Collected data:
========================================

(** A drain returns, applies all that was queued, and is a good move. *)
Lemma drain_loop_good taken hand fuel (w : World) done_ :
  (length (source_items (state w)) < fuel)%nat → Inv taken hand w →
  ∃ fs w', drain_loop fuel w done_ = Ret (fs, w') ∧ Inv taken hand w' ∧ evolves w w' ∧
    source_items (state w') = [] ∧ tasks w' = tasks w ∧ published w' = published w.
Proof.
  revert w done_. induction fuel as [|fuel IH]; intros w done_ Hlt HI; [lia |].
  cbn [drain_loop]. cbv zeta. destruct (Task.pop_front (completion_source (state w))) as [[c|] q] eqn:Hpop.
  - pose proof (pop_items w _ _ Hpop) as Hit. simpl in Hit. rewrite Hit in Hlt. simpl in Hlt.
    pose proof (pop_inv _ _ _ _ _ Hpop HI) as HI1. set (w1 := set_state w _) in *.
    destruct (apply_good _ _ _ _ HI1) as [HI2 Hev2].
    destruct (apply_frame w1 c) as (Ht & Hpub & _ & Hq & _).
    destruct (apply_completion w1 c) as [f w2]. simpl in *.
    destruct (IH w2 (done_ ++ match f with Some f => [f] | None => [] end)) 
      as (fs & w' & Heq & HI' & Hev' & Hs' & Ht' & Hp').
    { unfold source_items at 1. rewrite Hq. unfold source_items in Hlt. simpl in *. lia. }
    { done. }
    exists fs, w'. split_and!; [exact Heq | done | | done | congruence | congruence].
    etrans; [| exact Hev']. etrans; [| exact Hev2]. by apply evolves_same.
  - pose proof (pop_items w _ _ Hpop) as [Hit Hit']. simpl in Hit'.
    exists done_, (set_state w (set_completion_source (state w) q)). split_and!; [done | | by apply evolves_same | done..].
    eapply core_perm; [| exact HI]. unfold tokens. simpl. by rewrite Hit, Hit'.
Qed.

========================================

# ASSIGNED TASK:
Search the records above for the string "Hpop". Report each line that has it.

# COMPLETED TASK:
  cbn [drain_loop]. cbv zeta. destruct (Task.pop_front (completion_source (state w))) as [[c|] q] eqn:Hpop.
  - pose proof (pop_items w _ _ Hpop) as Hit. simpl in Hit. rewrite Hit in Hlt. simpl in Hlt.
    pose proof (pop_inv _ _ _ _ _ Hpop HI) as HI1. set (w1 := set_state w _) in *.
  - pose proof (pop_items w _ _ Hpop) as [Hit Hit']. simpl in Hit'.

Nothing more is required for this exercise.